▸ Description of the task
In the data below, find the line that contains "(21, 6, 2025, 11, 17, 169);" and the line that contains "(21, 6, 2025, 19, 24, 65)". Copy both, plus every line between them, exactly.

▸ Exercise inputs
(** Rounding a non-negative mantissa gives 0, a positive double or
    infinity: never NaN. *)
Lemma round_aux_nonNegative (m e : Z) (l : location) :
  0 <= m ->
  nonNegative (binary_round_aux Binary64.prec Binary64.emax false m e l).
Proof.
  intro H. unfold binary_round_aux.
  pose proof (shr_fexp_nonneg m e l H) as H1.
  destruct (shr_fexp Binary64.prec Binary64.emax m e l) as [mrs' e'].
  cbn [fst] in H1.
  pose proof (shr_fexp_nonneg _ e' loc_Exact
                (round_nearest_even_nonneg _ (loc_of_shr_record mrs') H1)) as H2.
  destruct (shr_fexp Binary64.prec Binary64.emax
              (round_nearest_even (shr_m mrs') (loc_of_shr_record mrs')) e' loc_Exact)
    as [mrs'' e''].
  cbn [fst] in H2.
  destruct (shr_m mrs'') as [|p|p]; [exact I | | lia].
  destruct (e'' <=? Binary64.emax - Binary64.prec); exact I.
Qed.

Lemma normalize_nonNegative (m e : Z) :
  0 <= m -> nonNegative (binary_normalize Binary64.prec Binary64.emax m e false).
Proof.
  intro H. destruct m as [|p|p]; [exact I | | lia].
  cbn [binary_normalize]. unfold binary_round.
  destruct (shl_align p e _) as [mz ez]. now apply round_aux_nonNegative.
Qed.

Lemma ofZ_nonNegative (n : Z) : 0 <= n -> nonNegative (Binary64.ofZ n).
Proof. apply normalize_nonNegative. Qed.

Lemma add_nonNegative (x y : spec_float) :
  nonNegative x -> nonNegative y -> nonNegative (Binary64.add x y).
Proof.
  destruct x as [[]|[]| |[] mx ex]; try contradiction;
    destruct y as [[]|[]| |[] my ey]; try contradiction;
    intros _ _; try exact I.
  unfold Binary64.add. cbn [SFadd cond_Zopp].
  apply normalize_nonNegative. lia.
Qed.

Lemma mul_nonNegative (x y : spec_float) :
  (exists m e, x = S754_finite false m e) -> nonNegative y ->
  nonNegative (Binary64.mul x y).
Proof.
  intros (m & e & ->).
  destruct y as [[]|[]| |[] my ey]; try contradiction; intros _; try exact I.
  unfold Binary64.mul. cbn [SFmul xorb].
  apply round_aux_nonNegative. lia.
Qed.

Lemma div_nonNegative (x y : spec_float) :
  nonNegative x -> (exists m e, y = S754_finite false m e) ->
  nonNegative (Binary64.div x y).
Proof.
  intros Hx (m & e & ->).
  destruct x as [[]|[]| |[] mx ex]; try contradiction; try exact I.
  unfold Binary64.div. cbn [SFdiv xorb]. unfold SFdiv_core_binary.
  set (m' := match _ with Z0 => Zpos mx | Zpos _ => _ | Zneg _ => 0 end).
  assert (M : 0 <= m').
  { subst m'. destruct (_ - _ - _)%Z; try lia.
    apply Z.shiftl_nonneg. lia. }
  pose proof (Z_div_mod m' (Zpos m) ltac:(lia)) as DM.
  destruct (Z.div_eucl m' (Zpos m)) as [q r].
  apply round_aux_nonNegative.
  destruct DM as [E R]. nia.
Qed.

Lemma nonNegative_equal (x : spec_float) : nonNegative x -> Doubles.equal x x = true.
Proof.
  destruct x as [[]|[]| |[] m e]; try contradiction; intros _; try reflexivity.
  unfold Doubles.equal, SFeqb. cbn [SFcompare].
  now rewrite Z.compare_refl, Pos.compare_cont_refl.
Qed.

End NonNegative.

Section DoublesSymmetry.

Local Open Scope list_scope.

Lemma quotientOf_comp (n n' d d' : number) :
  (n == n')%Q -> (d == d')%Q -> quotientOf n d = quotientOf n' d'.
Proof.
  intros En Ed. unfold quotientOf.
  now rewrite (Qfloor_comp _ _ En), (Qfloor_comp _ _ Ed).
Qed.

Lemma quotientOf_nonNegative (n d : number) :
  (0 <= Qfloor n)%Z -> (0 <= Qfloor d < 2 ^ 53)%Z -> nonNegative (quotientOf n d).
Proof.
  intros Hn Hd. unfold quotientOf.
  destruct (Z.eqb_spec (Qfloor d) 0) as [E|NE]; [exact I|].
  apply div_nonNegative; [now apply ofZ_nonNegative|].
  destruct (Qfloor d) as [|q|q] eqn:Q; try lia.
  apply ofZ_pos_finite. lia.
Qed.

(** In doubles, [textJaccard] is the rounded quotient of the two counts. *)
Lemma textJaccard_in_doubles (s t : list string) :
  Doubles.textJaccard s t
  = quotientOf (ofNat (length (common s t))) (ofNat (length (unionSet s t))).
Proof.
  unfold Doubles.textJaccard, JsSet.size. rewrite fold_count. cbn [plus].
  fold (common s t). fold (unionSet s t).
  unfold quotientOf, ofNat. rewrite !Qfloor_Z.
  destruct (JsSet.ofList s) as [|x r] eqn:Es.
  - destruct (JsSet.ofList t) as [|y r'] eqn:Et.
    + unfold unionSet. rewrite Es, Et. reflexivity.
    + cbn [length Nat.eqb andb].
      destruct (length (unionSet s t)) as [|u]; reflexivity.
  - cbn [length Nat.eqb andb].
    destruct (length (unionSet s t)) as [|u]; reflexivity.
Qed.
(** * Fitnesspark utilization tracker: ingestion, source resolution, aggregates

    A shallow embedding of
    - [update_data.js]   (the static updater, cron driven),
    - [server/server.js] (the background server),
    - [services/gymService] (source resolver and browser-side sampler),
    - [App.tsx]          (the embedded refresh logic),
    - [components/Charts.tsx] (the aggregates),
    followed by the properties proved about them.

    Conventions of the model.
    - A JavaScript number that holds an integer (epoch milliseconds, a
      visitor count) is a [Z]; the model is exact below 2^53.
    - A text is a [string] of 8-bit code units.
    - [Date.now()], the network and the file system are inputs: every
      function that reads them takes what it read as an argument, one
      argument per read.
    - A JavaScript object used as a dictionary is a [gmap string _]
      holding its own members; a member the object has not is looked up
      on [Object.prototype], as the runtime does ([Js.read]). *)

From Stdlib Require Import ZArith String Ascii List Lia Bool DecimalString.
From Stdlib Require DecimalPos.
From stdpp Require Import base tactics option numbers list strings gmap.
Import ListNotations.
Local Open Scope Z_scope.

(** ** Data model ([types.ts]) *)

Record DataPoint := mkPoint {
  timestamp : Z;
  visitors : Z;
  maxCapacity : Z
}.

Record GymConfig := mkConfig {
  id : string;
  name : string;
  parkId : string;
  locationId : string;
  locationName : string
}.

Record GymData := mkGym {
  config : GymConfig;
  current : option DataPoint;
  history : list DataPoint;
  lastUpdated : Z
}.

#[global] Instance DataPoint_eq_dec : EqDecision DataPoint.
Proof. solve_decision. Defined.

#[global] Instance GymConfig_eq_dec : EqDecision GymConfig.
Proof. solve_decision. Defined.

#[global] Instance GymData_eq_dec : EqDecision GymData.
Proof. solve_decision. Defined.

(** The backing document: facility id to its samples, newest last. *)
Abbreviation DB := (gmap string (list DataPoint)).

(** What one HTTP request for the visitor count came back with: [fetch]
    or the reading of the body rejected, or a response with its [ok]
    flag and body text. *)
Inductive Response :=
| NetworkError
| Reply (ok : bool) (text : string).

(** What the file system holds under [gym_history.json]. *)
Inductive BackingFile :=
| Missing                  (* existsSync is false *)
| Unreadable               (* readFileSync throws *)
| Malformed                (* JSON.parse throws *)
| Document (doc : DB).     (* an object whose members are arrays of samples *)

(** Observable effects of a batch, in program order. *)
Inductive Event :=
| EvFetch (facility : string)
| EvWrite (doc : DB).

(** A computation that may throw. *)
Inductive Result (A : Type) :=
| Returns (a : A)
| Throws.
Arguments Returns {A} a.
Arguments Throws {A}.

(** ** The JavaScript built-ins the code relies on *)
Module Js.

(** [arr.slice(-n)]: the last [n] elements, all of them if fewer. *)
Definition slice_last {A} (n : Z) (l : list A) : list A :=
  drop (length l - Z.to_nat n)%nat l.

(** White space stripped by [String.prototype.trim] and skipped by
    [parseInt], within the 8-bit range: TAB, LF, VT, FF, CR, SP, NBSP. *)
Definition isWhiteSpace (c : ascii) : bool :=
  let n := nat_of_ascii c in
  ((9 <=? n) && (n <=? 13) || (n =? 32) || (n =? 160))%nat.

Fixpoint trimStart (s : string) : string :=
  match s with
  | String c s' => if isWhiteSpace c then trimStart s' else s
  | EmptyString => EmptyString
  end.

Fixpoint reverse (s acc : string) : string :=
  match s with
  | String c s' => reverse s' (String c acc)
  | EmptyString => acc
  end.

Definition trimEnd (s : string) : string :=
  reverse (trimStart (reverse s EmptyString)) EmptyString.

Definition trim (s : string) : string := trimEnd (trimStart s).

Definition isDigit (c : ascii) : bool :=
  let n := nat_of_ascii c in ((48 <=? n) && (n <=? 57))%nat.

Definition digitValue (c : ascii) : Z := Z.of_nat (nat_of_ascii c) - 48.

(** The longest prefix of decimal digits, as a number; [None] when that
    prefix is empty. *)
Fixpoint digits (s : string) (acc : option Z) : option Z :=
  match s with
  | String c s' =>
      if isDigit c
      then digits s' (Some (10 * default 0 acc + digitValue c))
      else acc
  | EmptyString => acc
  end.

(** [parseInt(s, 10)]; [None] stands for NaN.  Leading white space is
    skipped, one sign is accepted, then the longest run of digits is
    read and whatever follows is ignored. *)
Definition parseInt10 (s : string) : option Z :=
  match trimStart s with
  | String c r =>
      if Ascii.eqb c "-" then Z.opp <$> digits r None
      else if Ascii.eqb c "+" then digits r None
      else digits (String c r) None
  | EmptyString => None
  end.

(** [Math.round(a / b)] for integers [a] and [b > 0]: the quotient
    rounded to the nearest integer, a half rounded up. *)
Definition round_div (a b : Z) : Z := (2 * a + b) / (2 * b).

Definition msPerDay : Z := 86400000.

Section LocalTime.
(** The runtime's offset of local time from UTC, in milliseconds, at a
    given instant (time zone and daylight saving). *)
Variable tzOffset : Z -> Z.

(** [new Date(t).getDay()]: 0 is Sunday; 1 January 1970 was a
    Thursday. *)
Definition getDay (t : Z) : nat :=
  Z.to_nat (((t + tzOffset t) / msPerDay + 4) mod 7).
End LocalTime.

Definition msPerHour : Z := 3600000.

Section LocalHours.
(** The runtime's offset of local time from UTC, as for [getDay]. *)
Variable tzOffset : Z -> Z.

(** [new Date(t).getHours()]: the hour of the day, 0 to 23. *)
Definition getHours (t : Z) : nat :=
  Z.to_nat (((t + tzOffset t) / msPerHour) mod 24).
End LocalHours.

(** What a plain object inherits from [Object.prototype]: eleven methods
    and the accessor [__proto__], which yields the prototype itself.
    Every one of them is truthy and none is an array. *)
Inductive Inherited :=
| Method
| Prototype.

Definition objectPrototype (k : string) : option Inherited :=
  if existsb (String.eqb k)
       ["constructor"; "hasOwnProperty"; "isPrototypeOf";
        "propertyIsEnumerable"; "toLocaleString"; "toString"; "valueOf";
        "__defineGetter__"; "__defineSetter__"; "__lookupGetter__";
        "__lookupSetter__"]
  then Some Method
  else if String.eqb k "__proto__" then Some Prototype
  else None.

(** [db[k]] for a document [db]: a member of its own, else what the
    prototype has under that name, else [undefined]. *)
Inductive Member :=
| Own (h : list DataPoint)
| Inherits (v : Inherited)
| Undefined.

Definition read (db : DB) (k : string) : Member :=
  match db !! k with
  | Some h => Own h
  | None =>
      match objectPrototype k with
      | Some v => Inherits v
      | None => Undefined
      end
  end.

(** An integer interpolated into a template or passed to [toString()]:
    its decimal digits, after a minus sign when it is negative. *)
Definition toString (n : Z) : string :=
  NilEmpty.string_of_int (Z.to_int n).

(** [s.startsWith(p)]. *)
Definition startsWith (p s : string) : bool := String.prefix p s.

(** [s.indexOf(c)] for a single character; [None] stands for -1. *)
Fixpoint indexOf (c : ascii) (s : string) : option nat :=
  match s with
  | EmptyString => None
  | String c' s' =>
      if Ascii.eqb c' c then Some 0%nat else S <$> indexOf c s'
  end.

(** [s.substring(i)]: the text from index [i] on. *)
Fixpoint substringFrom (i : nat) (s : string) : string :=
  match i, s with
  | O, _ => s
  | S i', String _ s' => substringFrom i' s'
  | S _, EmptyString => EmptyString
  end.

End Js.

(** ** update_data.js: the static updater *)
Module Updater.

Record Gym := mkGym { id : string; url : string }.

Definition GYMS : list Gym :=
  [ {| id := "glattpark";
       url := "https://www.fitnesspark.ch/wp/wp-admin/admin-ajax.php?action=single_park_update_visitors&park_id=698&location_id=31&location_name=FP_Glattpark" |} ].

(** What one iteration of the loop reads from outside: the response to
    the request, [Date.now()] when the new point is built and
    [Date.now()] again in the duplicate check. *)
Record Sampling := mkSampling {
  reply : Response;
  t_sample : Z;
  t_check : Z
}.

Definition fetchVisitors (r : Response) : option Z :=
  match r with
  | NetworkError => None
  | Reply ok text => if ok then Js.parseInt10 (Js.trim text) else None
  end.

(** Step 1 of [run]: load the existing data. *)
Definition load (f : BackingFile) : DB :=
  match f with
  | Missing => ∅
  | Unreadable => ∅
  | Malformed => ∅
  | Document doc => doc
  end.

(** The body of the loop of [run] for one gym. *)
Definition update_gym (g : Gym) (w : Sampling) (db : DB) : DB :=
  match fetchVisitors (reply w) with
  | None => db
  | Some v =>
      let h := default [] (db !! id g) in
      let newPoint :=
        {| timestamp := t_sample w; visitors := v; maxCapacity := 300 |} in
      let h1 :=
        match last h with
        | None => h ++ [newPoint]
        | Some l =>
            if 60000 <? t_check w - timestamp l
            then h ++ [newPoint]
            else h
        end in
      let h2 :=
        if 5000 <? Z.of_nat (length h1) then Js.slice_last 5000 h1 else h1 in
      <[id g := h2]> db
  end.

(** Step 2 of [run]: the loop, threading the document and the trace of
    effects; [world i] is what iteration [i] reads. *)
Fixpoint loop (i : nat) (gyms : list Gym) (world : nat -> Sampling)
    (db : DB) (tr : list Event) : DB * list Event :=
  match gyms with
  | [] => (db, tr)
  | g :: rest =>
      loop (S i) rest world (update_gym g (world i) db)
           (tr ++ [EvFetch (id g)])
  end.

(** [run] over a given list of gyms: load, loop, save. *)
Definition run_with (gyms : list Gym) (f : BackingFile)
    (world : nat -> Sampling) : DB * list Event :=
  let '(db, tr) := loop 0 gyms world (load f) [] in
  (db, tr ++ [EvWrite db]).

Definition run := run_with GYMS.

(** Any number of loop iterations, over any gyms. *)
Definition updates (steps : list (Gym * Sampling)) (db : DB) : DB :=
  foldl (fun d s => update_gym (fst s) (snd s) d) db steps.

End Updater.

(** ** server/server.js: the background server *)
Module Server.

Record Gym := mkGym { cfg : GymConfig; url : string }.

Definition glattpark : Gym :=
  {| cfg := {| id := "glattpark"; name := "FP Glattpark"; parkId := "698";
               locationId := "31"; locationName := "FP_Glattpark" |};
     url := "https://www.fitnesspark.ch/wp/wp-admin/admin-ajax.php?action=single_park_update_visitors&park_id=698&location_id=31&location_name=FP_Glattpark" |}.

(** The initial value of [gyms]. *)
Definition gyms0 : list Gym := [glattpark].

(** The initial value of [db]. *)
Definition db0 : DB := {[ "glattpark" := [] ]}.

(** [RAW_SEED_DATA], one row per line, already split into its fields:
    day, month, year, hour, minute, visitors. *)
Definition RAW_SEED_DATA : list (Z * Z * Z * Z * Z * Z) :=
  [
    (20, 6, 2025, 11, 14, 78);
    (20, 6, 2025, 11, 33, 76);
    (20, 6, 2025, 12, 3, 90);
    (20, 6, 2025, 13, 11, 130);
    (20, 6, 2025, 13, 40, 96);
    (20, 6, 2025, 14, 10, 65);
    (20, 6, 2025, 14, 40, 57);
    (20, 6, 2025, 15, 10, 67);
    (20, 6, 2025, 15, 39, 68);
    (20, 6, 2025, 16, 9, 70);
    (20, 6, 2025, 16, 39, 80);
    (20, 6, 2025, 17, 9, 85);
    (20, 6, 2025, 17, 38, 107);
    (20, 6, 2025, 18, 8, 122);
    (20, 6, 2025, 18, 38, 126);
    (20, 6, 2025, 19, 8, 109);
    (20, 6, 2025, 19, 38, 110);
    (20, 6, 2025, 20, 7, 105);
    (20, 6, 2025, 20, 37, 94);
    (20, 6, 2025, 21, 7, 76);
    (20, 6, 2025, 21, 31, 57);
    (20, 6, 2025, 21, 36, 57);
    (21, 6, 2025, 8, 4, 3);
    (21, 6, 2025, 8, 13, 3);
    (21, 6, 2025, 8, 48, 69);
    (21, 6, 2025, 9, 18, 95);
    (21, 6, 2025, 9, 47, 120);
    (21, 6, 2025, 10, 17, 170);
    (21, 6, 2025, 10, 47, 184);
    (21, 6, 2025, 11, 17, 169);
    (21, 6, 2025, 11, 46, 148);
    (21, 6, 2025, 12, 16, 149);
    (21, 6, 2025, 12, 46, 146);
    (21, 6, 2025, 13, 16, 135);
    (21, 6, 2025, 13, 46, 118);
    (21, 6, 2025, 14, 56, 80);
    (21, 6, 2025, 15, 25, 76);
    (21, 6, 2025, 15, 55, 67);
    (21, 6, 2025, 16, 25, 68);
    (21, 6, 2025, 16, 55, 78);
    (21, 6, 2025, 17, 24, 79);
    (21, 6, 2025, 17, 54, 79);
    (21, 6, 2025, 18, 24, 63);
    (21, 6, 2025, 18, 54, 65);
    (21, 6, 2025, 19, 24, 65)
  ].

(** [arr.sort((a,b) => a.timestamp - b.timestamp)]: a stable sort. *)
Fixpoint insert_by_timestamp (x : DataPoint) (l : list DataPoint)
    : list DataPoint :=
  match l with
  | [] => [x]
  | y :: l' =>
      if timestamp x <? timestamp y then x :: l
      else y :: insert_by_timestamp x l'
  end.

▸ Answer space
    (21, 6, 2025, 11, 17, 169);
    (21, 6, 2025, 11, 46, 148);
    (21, 6, 2025, 12, 16, 149);
    (21, 6, 2025, 12, 46, 146);
    (21, 6, 2025, 13, 16, 135);
    (21, 6, 2025, 13, 46, 118);
    (21, 6, 2025, 14, 56, 80);
    (21, 6, 2025, 15, 25, 76);
    (21, 6, 2025, 15, 55, 67);
    (21, 6, 2025, 16, 25, 68);
    (21, 6, 2025, 16, 55, 78);
    (21, 6, 2025, 17, 24, 79);
    (21, 6, 2025, 17, 54, 79);
    (21, 6, 2025, 18, 24, 63);
    (21, 6, 2025, 18, 54, 65);
    (21, 6, 2025, 19, 24, 65)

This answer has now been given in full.